Assise sur une chaise en tek, Augusta Lockridge assistait à toute la scène.

- Beurk, ce que vous êtes dégoûtants...

Au même instant, les lèvres de Sophia quittèrent celles de Channing et se tournèrent vers l'autre femme, dont Sophia avait tout de suite reconnu la voix.

- Aug... Augusta... Vous ici...

Sophia blêmit. Dans quelle monde vivait-elle ? Channing et Augusta Lockridge discutant comme les meilleurs amis du monde.

- Bonjour Sophia, aurait-on attrapé le mal de mer ? Ou le nouveau Kallysta n'est pas aussi riche en souvenirs que l'ancien ?

- Augusta, taisez-vous.

- Channing, je m'interroge, c'est tout...
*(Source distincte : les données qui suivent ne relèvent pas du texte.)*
(** The first status commit of the run of [h] on [cc], for an [Open] [cc]:
    the code of an explicit [WriteHeader], or the code that [Write] and
    [Flush] hand to [WriteHeader] themselves. *)
Fixpoint first_commit h cc : option (commit * Z) :=
  match h with
  | http.Return => None
  | http.UseHeader f k => first_commit k (with_headerMap (f (Header cc)) cc)
  | http.ReadHeader k => first_commit (k (Header cc)) cc
  | http.CallWriteHeader c _ => Some (Explicit, c)
  | http.CallWrite _ _ => Some (Implicit, code cc)
  | http.CallFlush _ => Some (Implicit, code cc)
  end.

(** [flusher.Flush()] on the real writer when it has the method, nothing
    otherwise: the last statement of [codeCatcher.Flush]. *)
Definition forward_flush rw : http.ResponseWriter W :=
  match http.Flusher rw with
  | Some flush => flush rw
  | None => rw
  end.

(** [cc'] carries the decision of [cc]: same state, same captured code, same
    ranges, and no further status commit on the real writer. *)
Definition same_decision cc cc' : Prop :=
  state cc' = state cc /\ code cc' = code cc
  /\ httpCodeRanges cc' = httpCodeRanges cc
  /\ status_commits (http.received (responseWriter cc'))
     = status_commits (http.received (responseWriter cc)).

(** A later [WriteHeader c'], after the commit that led to [first] and the
    calls of [h], changes nothing. *)
Definition first_commit_wins (first : codeCatcher W) h (c' : Z) : Prop :=
  let later := serve h first in
  WriteHeader c' later = later
  /\ getCode (WriteHeader c' later) = getCode first
  /\ isFilteredCode (WriteHeader c' later) = isFilteredCode first
  /\ status_commits (http.received (responseWriter (WriteHeader c' later)))
     = status_commits (http.received (responseWriter first)).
Sophia s'écarta de Channing. Ses jambes tremblaient à nouveau. Son regard passait de Channing à Augusta et d'Augusta à Channing.

- Et bien, Sophia, ne faites pas cette tête de merlan. Pendant que vous NAVIGUEZ avec Lionel, vous n'allez pas croire qu'avec Channing, on allait se laisser dépérir...

- Comment... Comment... Ce n'est pas possible.

Channing posa une main solide sur le bras de Sophia.

- Viens.

Le couple s'éloigna d'Augusta qui jubilait : voir la tête de Sophia lorsqu'elle lui avait parlé de Lionel et du bateau.

- Channing, je... je... je ne comprends pas.

- Moi non plus, Sophia, je ne comprends pas. Tu ne veux plus de moi, dans un premier temps. Ensuite tu t'affiches avec ce minable de Lockridge, et à présent tu viens te pendre à mon cou... Il faut que tu m'expliques, car je ne suis pas sûr de te suivre...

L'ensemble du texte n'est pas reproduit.